• Nous avons oublié la république

    Je vis dans un petit coin de Drôme où fut toujours vissé au coeur des riches et des pauvres l'idée qu'ils étaient unis par une certaine idée d'un patrimoine commun: la République. Être républicain, c'était important. C'était ce qui transcendait le reste. 

    Je sais bien que je vais me faire incendier par ceux qui voudront à toutes forces que les patrons aient exploité leurs ouvriers et je cède volontiers sur ce terrain là. Mais il y avait une transcendance: lorsque vint la guerre, le principal patron local, le papetier Latune, fut membre d'un réseau de résistance, arrêté et déporté. Il parvint à sauter du wagon qui l'emmenait dans un camp.  Dans le même village, Mirabel et Blacons, il y avait un boulanger, Izier, dont le fils allait à Marseille chercher des juifs pour les planquer dans la campagne environnante. Et je connais bien une des familles où on les cachait qui n'était pas dans la misère. Mais elle le faisait parce qu'elle sentait cette transcendance de l'idée de République. Et c'est un bonheur pour moi de pouvoir écrire qu'elle le sent encore, comme, heureusement, bien d'autres.

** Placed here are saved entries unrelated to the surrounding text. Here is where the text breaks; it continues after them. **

(** * Events map: network-first loading with a cache fallback, and the event form

    A shallow embedding of the TypeScript sources of the events application:
    - [src/types/Event.ts]                the [Event] record;
    - [src/pages/EventsMap.tsx]           [fetchAndCacheEvents] and [handleLogout];
    - [src/services/api.ts] (part_001)    [getEvents] and [createEvent];
    - the CreateEvent page (part_000)     [isoDateTime], [numericVolunteers],
                                          [canSave] and [handleSave].

    The caching service imported by EventsMap.tsx ([getFromNetworkFirst] and
    [setInCache] from [../services/caching]) is not among the sources; it is
    modelled from the specification (section 4.1) below.

    JavaScript values that travel through the cache are JSON values.  JS
    numbers are modelled as finite decimals [m * 10^-d]; NaN and the
    infinities, which JSON.stringify turns into [null], are kept apart in
    the form model. *)

From Stdlib Require Import Ascii String ZArith List Lia.
From stdpp Require Import base gmap strings list.
Import ListNotations.

Set Warnings "-register-all".

(* ------------------------------------------------------------------ *)
(** ** JSON text: JSON.stringify and JSON.parse *)

Module JSON.

Local Open Scope Z_scope.

Inductive value : Type :=
| JNull
| JBool (b : bool)
| JNum (m : Z) (d : nat)                 (* the number m * 10^-d *)
| JStr (s : list ascii)
| JArr (l : list value)
| JObj (l : list (list ascii * value)).

Definition dq : ascii := "034"%char.     (* the double quote *)
Definition bs : ascii := "092"%char.     (* the backslash *)

(** Decimal digits. *)
Definition digit_char (n : Z) : ascii := ascii_of_nat (48 + Z.to_nat n)%nat.

Definition char_digit (c : ascii) : option Z :=
  let n := nat_of_ascii c in
  if (48 <=? n)%nat && (n <=? 57)%nat then Some (Z.of_nat (n - 48)%nat) else None.

Fixpoint digits_val (acc : Z) (l : list Z) : Z :=
  match l with
  | [] => acc
  | d :: l' => digits_val (acc * 10 + d) l'
  end.

(** The last [k] decimal digits of [v], most significant first. *)
Fixpoint pad_digits (k : nat) (v : Z) : list Z :=
  match k with
  | O => []
  | S k' => pad_digits k' (v / 10) ++ [v mod 10]
  end.

Definition pad (k : nat) (v : Z) : list ascii := map digit_char (pad_digits k v).

(** Number of decimal digits of a natural number (at least one). *)
Fixpoint ndig_fuel (fuel : nat) (v : Z) : nat :=
  match fuel with
  | O => 1
  | S f => if v <? 10 then 1 else S (ndig_fuel f (v / 10))
  end.

Definition ndig (v : Z) : nat := ndig_fuel (Z.to_nat v) v.

Definition print_number (m : Z) (d : nat) : list ascii :=
  let a := Z.abs m / 10 ^ Z.of_nat d in
  let f := Z.abs m mod 10 ^ Z.of_nat d in
  (if m <? 0 then ["-"%char] else [])
    ++ pad (ndig a) a
    ++ match d with O => [] | S _ => "."%char :: pad d f end.

(** String escapes, as JSON.stringify writes them (ASCII range). *)
Definition hex_char (n : nat) : ascii :=
  if (n <? 10)%nat then ascii_of_nat (48 + n)%nat else ascii_of_nat (87 + n)%nat.

Definition hex_val (c : ascii) : option nat :=
  let n := nat_of_ascii c in
  if (48 <=? n)%nat && (n <=? 57)%nat then Some (n - 48)%nat
  else if (97 <=? n)%nat && (n <=? 102)%nat then Some (n - 87)%nat
  else if (65 <=? n)%nat && (n <=? 70)%nat then Some (n - 55)%nat
  else None.

Definition escape_char (c : ascii) : list ascii :=
  let n := nat_of_ascii c in
  if Ascii.eqb c dq then [bs; dq]
  else if Ascii.eqb c bs then [bs; bs]
  else if (n =? 8)%nat then [bs; "b"%char]
  else if (n =? 9)%nat then [bs; "t"%char]
  else if (n =? 10)%nat then [bs; "n"%char]
  else if (n =? 12)%nat then [bs; "f"%char]
  else if (n =? 13)%nat then [bs; "r"%char]
  else if (n <? 32)%nat then
    [bs; "u"%char; "0"%char; "0"%char; hex_char (n / 16)%nat; hex_char (n mod 16)%nat]
  else [c].

Definition quote (s : list ascii) : list ascii :=
  dq :: flat_map escape_char s ++ [dq].

Fixpoint stringify (v : value) : list ascii :=
  match v with
  | JNull => ["n"; "u"; "l"; "l"]%char
  | JBool true => ["t"; "r"; "u"; "e"]%char
  | JBool false => ["f"; "a"; "l"; "s"; "e"]%char
  | JNum m d => print_number m d
  | JStr s => quote s
  | JArr l =>
      "["%char ::
      match l with
      | [] => ["]"%char]
      | x :: l' =>
          stringify x ++
          (fix tail (l : list value) : list ascii :=
             match l with
             | [] => ["]"%char]
             | y :: l'' => ","%char :: stringify y ++ tail l''
             end) l'
      end
  | JObj l =>
      "{"%char ::
      match l with
      | [] => ["}"%char]
      | (k, x) :: l' =>
          quote k ++ ":"%char :: stringify x ++
          (fix tail (l : list (list ascii * value)) : list ascii :=
             match l with
             | [] => ["}"%char]
             | (k', y) :: l'' => ","%char :: quote k' ++ ":"%char :: stringify y ++ tail l''
             end) l'
      end
  end.


(** The two tails of [stringify], as functions of their own, and a size
    measure that bounds the parser's fuel. *)
Fixpoint stringify_tail (l : list value) : list ascii :=
  match l with
  | [] => ["]"%char]
  | y :: l'' => ","%char :: stringify y ++ stringify_tail l''
  end.

Fixpoint stringify_mtail (l : list (list ascii * value)) : list ascii :=
  match l with
  | [] => ["}"%char]
  | (k', y) :: l'' => ","%char :: quote k' ++ ":"%char :: stringify y ++ stringify_mtail l''
  end.

Fixpoint jsize (v : value) : nat :=
  match v with
  | JArr l =>
      S ((fix go (l : list value) : nat :=
            match l with [] => O | x :: l' => S (jsize x + go l') end) l)
  | JObj l =>
      S ((fix go (l : list (list ascii * value)) : nat :=
            match l with [] => O | (_, x) :: l' => S (jsize x + go l') end) l)
  | _ => 1%nat
  end.

Fixpoint lsize (l : list value) : nat :=
  match l with [] => O | x :: l' => S (jsize x + lsize l') end.

Fixpoint msize (l : list (list ascii * value)) : nat :=
  match l with [] => O | (_, x) :: l' => S (jsize x + msize l') end.

(** What may follow a value inside a larger JSON text. *)
Definition delim (r : list ascii) : Prop :=
  match r with
  | [] => True
  | c :: _ => c = ","%char \/ c = "]"%char \/ c = "}"%char
  end.

(** Parsing. *)
Definition is_ws (c : ascii) : bool :=
  let n := nat_of_ascii c in
  (n =? 32)%nat || (n =? 9)%nat || (n =? 10)%nat || (n =? 13)%nat.

Fixpoint skip_ws (s : list ascii) : list ascii :=
  match s with
  | c :: r => if is_ws c then skip_ws r else s
  | [] => []
  end.

Fixpoint span_digits (s : list ascii) : list Z * list ascii :=
  match s with
  | c :: r =>
      match char_digit c with
      | Some d => let '(ds, r') := span_digits r in (d :: ds, r')
      | None => ([], s)
      end
  | [] => ([], [])
  end.

Definition parse_number (s : list ascii) : option (value * list ascii) :=
  let '(neg, s1) :=
    match s with
    | c :: r => if Ascii.eqb c "-"%char then (true, r) else (false, s)
    | [] => (false, [])
    end in
  match span_digits s1 with
  | ([], _) => None
  | (ip, s2) =>
      let frac :=
        match s2 with
        | c :: r =>
            if Ascii.eqb c "."%char then
              match span_digits r with
              | ([], _) => None
              | res => Some res
              end
            else Some ([], s2)
        | [] => Some ([], [])
        end in
      match frac with
      | None => None
      | Some (fp, s3) =>
          let mag := digits_val (digits_val 0 ip) fp in
          Some (JNum (if neg then - mag else mag) (length fp), s3)
      end
  end.

Definition unescape (c : ascii) : option ascii :=
  if Ascii.eqb c dq then Some dq
  else if Ascii.eqb c bs then Some bs
  else if Ascii.eqb c "/"%char then Some "/"%char
  else if Ascii.eqb c "b"%char then Some (ascii_of_nat 8)
  else if Ascii.eqb c "t"%char then Some (ascii_of_nat 9)
  else if Ascii.eqb c "n"%char then Some (ascii_of_nat 10)
  else if Ascii.eqb c "f"%char then Some (ascii_of_nat 12)
  else if Ascii.eqb c "r"%char then Some (ascii_of_nat 13)
  else None.

(** The characters of a string literal after its opening quote. *)
Fixpoint parse_chars (s : list ascii) : option (list ascii * list ascii) :=
  match s with
  | [] => None
  | c :: r =>
      if Ascii.eqb c dq then Some ([], r)
      else if Ascii.eqb c bs then
        match r with
        | u :: r1 =>
            if Ascii.eqb u "u"%char then
              match r1 with
              | h1 :: h2 :: h3 :: h4 :: r' =>
                  match hex_val h1, hex_val h2, hex_val h3, hex_val h4 with
                  | Some a, Some b, Some e, Some f =>
                      let n := (((a * 16 + b) * 16 + e) * 16 + f)%nat in
                      if (n <? 256)%nat then
                        match parse_chars r' with
                        | Some (t, r'') => Some (ascii_of_nat n :: t, r'')
                        | None => None
                        end
                      else None
                  | _, _, _, _ => None
                  end
              | _ => None
              end
            else
              match unescape u with
              | Some c' =>
                  match parse_chars r1 with
                  | Some (t, r'') => Some (c' :: t, r'')
                  | None => None
                  end
              | None => None
              end
        | [] => None
        end
      else if (nat_of_ascii c <? 32)%nat then None
      else
        match parse_chars r with
        | Some (t, r') => Some (c :: t, r')
        | None => None
        end
  end.

Definition parse_string (s : list ascii) : option (list ascii * list ascii) :=
  match skip_ws s with
  | c :: r => if Ascii.eqb c dq then parse_chars r else None
  | [] => None
  end.

Definition starts_with (c : ascii) (s : list ascii) : option (list ascii) :=
  match skip_ws s with
  | c' :: r => if Ascii.eqb c' c then Some r else None
  | [] => None
  end.

Fixpoint parse_value (fuel : nat) (s : list ascii) : option (value * list ascii) :=
  match fuel with
  | O => None
  | S f =>
      match skip_ws s with
      | [] => None
      | c :: r =>
          if Ascii.eqb c "n"%char then
            match r with
            | "u" :: "l" :: "l" :: r' => Some (JNull, r')
            | _ => None
            end%char
          else if Ascii.eqb c "t"%char then
            match r with
            | "r" :: "u" :: "e" :: r' => Some (JBool true, r')
            | _ => None
            end%char
          else if Ascii.eqb c "f"%char then
            match r with
            | "a" :: "l" :: "s" :: "e" :: r' => Some (JBool false, r')
            | _ => None
            end%char
          else if Ascii.eqb c dq then
            match parse_chars r with
            | Some (t, r') => Some (JStr t, r')
            | None => None
            end
          else if Ascii.eqb c "["%char then
            match starts_with "]"%char r with
            | Some r' => Some (JArr [], r')
            | None =>
                match parse_value f r with
                | Some (x, r1) =>
                    match parse_elems f r1 with
                    | Some (xs, r2) => Some (JArr (x :: xs), r2)
                    | None => None
                    end
                | None => None
                end
            end
          else if Ascii.eqb c "{"%char then
            match starts_with "}"%char r with
            | Some r' => Some (JObj [], r')
            | None =>
                match parse_string r with
                | Some (k, r1) =>
                    match starts_with ":"%char r1 with
                    | Some r2 =>
                        match parse_value f r2 with
                        | Some (x, r3) =>
                            match parse_members f r3 with
                            | Some (xs, r4) => Some (JObj ((k, x) :: xs), r4)
                            | None => None
                            end
                        | None => None
                        end
                    | None => None
                    end
                | None => None
                end
            end
          else parse_number (c :: r)
      end
  end
with parse_elems (fuel : nat) (s : list ascii) : option (list value * list ascii) :=
  match fuel with
  | O => None
  | S f =>
      match skip_ws s with
      | c :: r =>
          if Ascii.eqb c "]"%char then Some ([], r)
          else if Ascii.eqb c ","%char then
            match parse_value f r with
            | Some (x, r1) =>
                match parse_elems f r1 with
                | Some (xs, r2) => Some (x :: xs, r2)
                | None => None
                end
            | None => None
            end
          else None
      | [] => None
      end
  end
with parse_members (fuel : nat) (s : list ascii)
    : option (list (list ascii * value) * list ascii) :=
  match fuel with
  | O => None
  | S f =>
      match skip_ws s with
      | c :: r =>
          if Ascii.eqb c "}"%char then Some ([], r)
          else if Ascii.eqb c ","%char then
            match parse_string r with
            | Some (k, r1) =>
                match starts_with ":"%char r1 with
                | Some r2 =>
                    match parse_value f r2 with
                    | Some (x, r3) =>
                        match parse_members f r3 with
                        | Some (xs, r4) => Some ((k, x) :: xs, r4)
                        | None => None
                        end
                    | None => None
                    end
                | None => None
                end
            | None => None
            end
          else None
      | [] => None
      end
  end.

    Il y avait, là-dedans, quelque chose de spontané, d'irréfléchi, un ciment qu'on n'expliquait pas bien. Il y avait, dans cette petite région des pieds du Vercors, des gens de droite et de gauche, des riches qui n'avaient pas envie de partager et des pauvres qui auraient bien pris leur place. Mais il y avait quelque chose au dessus. Je me souviens avoir tourné un film pour France 3 à Bourdeaux où j'ai interrogé une juive réfugiée pendant la guerre. Elle se prénommait Elsie et je suis inconsolable d'avoir oublié son nom de famille. Et elle m'a dit: "Vous savez Monsieur, ici, même les vichystes ne dénonçaient pas". Ce n'était pas la vertu, c'était le respect du pacte commun dont la trahison les aurait chassés du pays. Il y eût, dans un autre village, un vrai traître. A la Libération, les résistants le prirent entre quatre yeux et lui dirent: "tu vois, on pourrait te fusiller. Mais tu ne mérites pas nos balles. Ce que nous voulons seulement, c'est qu'on ne te voie plus jamais dans ce pays". Alors, cet homme qui aurait pu s'enfuir refaire sa vie en Bretagne, resta là, dans une maison aux volets perpétuellement clos. Il allait faire ses courses dans un autre village. Et il a payé sa trahison. Je me permets de renvoyer ici à des entretiens vidéo que je mène et où on entend de ces gens simples, sans rien conceptualiser savamment, rendre bien l'atmosphère d'alors. On y entendra de belles âmes. Ca ne gâche rien par les temps qui courent.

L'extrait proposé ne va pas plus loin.